Likewise, other so-called “positions” in the stable hierarchy belong to neighboring trainer Howard “Rusty” Rice as “racing manager,” and to Townsend Sparks, a Missouri accountant who gives plentiful advice, “even if it’s not needed,” joked Troy Rankin, a divorce’ whose other son, Jacob, is an 18-year-old high-school senior. “Townsend is the number one fan.”
Having Rook on the team evolved merely by chance, as many things in racing do. When Rankin wasn’t able to get Sheldon Russell to ride I’m Boundtoscore at Colonial, Russell’s agent, Marty Leonard, suggested him hiring Rook. She has been the only jockey for I’m Boundtoscore ever since. Rook, 26, has a background similar to Rankin’s in that she has always loved horses but has been an active professional only since winning with her first-ever mount on April 29, 2011, at Pimlico.
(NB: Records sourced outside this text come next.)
(** * ZeroToken (ai_build): the diff engine and the step-approval state machine

  A shallow embedding of the Python sources
    - [ai_build/local_patcher.py]  ([_extract_diff], [_sanitize_diff]),
    - [ai_build/git_ops.py]        ([apply_patch], [_apply_patch_python]),
    - [ai_build/storage.py]        ([update_step_status]),
    - [ai_build/reviewer.py]       ([_parse_review]),
    - [ai_build/server.py]         (the route handlers working on [_state]),
    - [ai_build/executor.py]       ([_strip_code_fences], [_looks_like_diff]),
    - [ai_build/refiner.py]        ([refine_patch], from the answer on),
    - [ai_build.py]                ([cmd_reset]),
  followed by the properties of the specification, each proved or refuted
  on these definitions, and by further properties of the same code.

  Conventions.  A Python [str] is a [string]; a character is the code
  point it stands for, so the embedding covers texts whose code points are
  below 256.  On that range the tables Python consults (line boundaries of
  [str.splitlines], white space of [str.strip] and of [\s], decimal digits
  of [\d]) are written out in full below.  Message literals are carried
  with the bytes they have in the source file.  Python integers are [Z]
  or [nat] (they do not overflow); [int()] takes at most 4300 digits and a
  list index is a machine word of 64 bits, as the interpreter has them.
  Exceptions are explicit results, those that a function catches and
  those that it lets through.  The working tree holds the text of the
  regular files; what the operating system refuses beyond that (a folder
  where a file is opened, a path that may not be written) is a parameter
  of the applier. *)

From Stdlib Require Import Ascii String List ZArith Lia Bool Arith DecimalString
  DecimalZ DecimalPos.
From stdpp Require Import gmap strings list fin_maps.
From Equations Require Import Equations.
Import ListNotations.

(* ===================================================================== *)
(** * Python string primitives *)
(* ===================================================================== *)

Module PyStr.

Definition LF  : ascii := "010"%char.
Definition CR  : ascii := "013"%char.
Definition nl  : string := String LF EmptyString.

Definition ascii_in (c : ascii) (cs : list ascii) : bool :=
  existsb (Ascii.eqb c) cs.

(** The line boundaries of [str.splitlines] below U+0100:
    LF, VT, FF, CR, FS, GS, RS and NEL (and the pair CR LF). *)
Definition is_linebreak (c : ascii) : bool :=
  ascii_in c ["010"; "011"; "012"; "013"; "028"; "029"; "030"; "133"]%char.

(** [str.isspace] (the set [str.strip()] removes, and the class [\s]) below
    U+0100: TAB, LF, VT, FF, CR, FS, GS, RS, US, SPACE, NEL, NBSP. *)
Definition isspace (c : ascii) : bool :=
  ascii_in c ["009"; "010"; "011"; "012"; "013"; "028"; "029"; "030"; "031";
              " "; "133"; "160"]%char.

(** [\d] below U+0100: the ten ASCII digits. *)
Definition isdigit (c : ascii) : bool :=
  ascii_in c ["0"; "1"; "2"; "3"; "4"; "5"; "6"; "7"; "8"; "9"]%char.

(** [s.startswith(p)] *)
Fixpoint startswith (s p : string) : bool :=
  match p, s with
  | EmptyString, _ => true
  | String _ _, EmptyString => false
  | String a p', String b s' => Ascii.eqb a b && startswith s' p'
  end.

(** [s[len(p):]] when [s.startswith(p)] *)
Fixpoint strip_prefix (p s : string) : option string :=
  match p, s with
  | EmptyString, _ => Some s
  | String _ _, EmptyString => None
  | String a p', String b s' =>
      if Ascii.eqb a b then strip_prefix p' s' else None
  end.

(** [s.endswith(p)]: some suffix of [s] is [p] *)
Fixpoint endswith (s p : string) : bool :=
  String.eqb s p
  || match s with
     | EmptyString => false
     | String _ s' => endswith s' p
     end.

(** [c in s] for a one-character [c] *)
Fixpoint contains_char (c : ascii) (s : string) : bool :=
  match s with
  | EmptyString => false
  | String a s' => Ascii.eqb a c || contains_char c s'
  end.

(** longest prefix of characters satisfying [f], and the rest *)
Fixpoint span_chars (f : ascii -> bool) (s : string) : string * string :=
  match s with
  | EmptyString => (EmptyString, EmptyString)
  | String a s' =>
      if f a then let '(x, y) := span_chars f s' in (String a x, y)
      else (EmptyString, s)
  end.

(** [s.lstrip(chars)], the set of characters given by its membership test *)
Fixpoint lstrip_chars (f : ascii -> bool) (s : string) : string :=
  match s with
  | EmptyString => EmptyString
  | String a s' => if f a then lstrip_chars f s' else s
  end.

(** [s.rstrip(chars)] *)
Definition rstrip_chars (f : ascii -> bool) (s : string) : string :=
  String.rev (lstrip_chars f (String.rev s)).

Definition lstrip (s : string) : string := lstrip_chars isspace s.
Definition rstrip (s : string) : string := rstrip_chars isspace s.
Definition strip  (s : string) : string := rstrip (lstrip s).

(** [line.rstrip("\n\r")] *)
Definition rstrip_eol (s : string) : string :=
  rstrip_chars (fun c => ascii_in c [LF; CR]) s.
Being in a Breeders’ Cup race already “is pretty crazy, pretty awesome,” said Rook, who was at Santa Anita early Monday after arriving in California from Baltimore on Sunday, the same day I’m Boundtoscore and Rankin arrived together from Louisville via equine charter. “This colt, he puts out 110 percent, 120 percent every time. He gets smarter, too, and improves every time I ride him. He’s very intelligent and very talented.”
“Sarah just has a way with the colt,” said Rankin. “She fits him perfectly. I’ve gotten calls from other agents, but we’re sticking with her. We’re a team.”
At least relative to Rankin’s racing record, Rook has accumulated quite a bit of experience in her 18 months in the sport while competing primarily in Maryland, Delaware, and Virginia. Through last weekend, she had won with 135 of 935 mounts. She has five career stakes wins, with the only graded one being the Summer aboard I’m Boundtoscore.
Rook, who grew up in Connecticut, graduated from the equine science program at Morrisville State, part of the State University of New York network. Afterward she worked as an exercise rider for several years for such highly respected trainers as Jonathan Sheppard, Michael Matz, and Richard Small. She is extremely well-spoken and an ardent student of her craft, as evidenced by the fact that she reviewed the tapes of “every race of every horse” that opposed I’m Boundtoscore in the Summer.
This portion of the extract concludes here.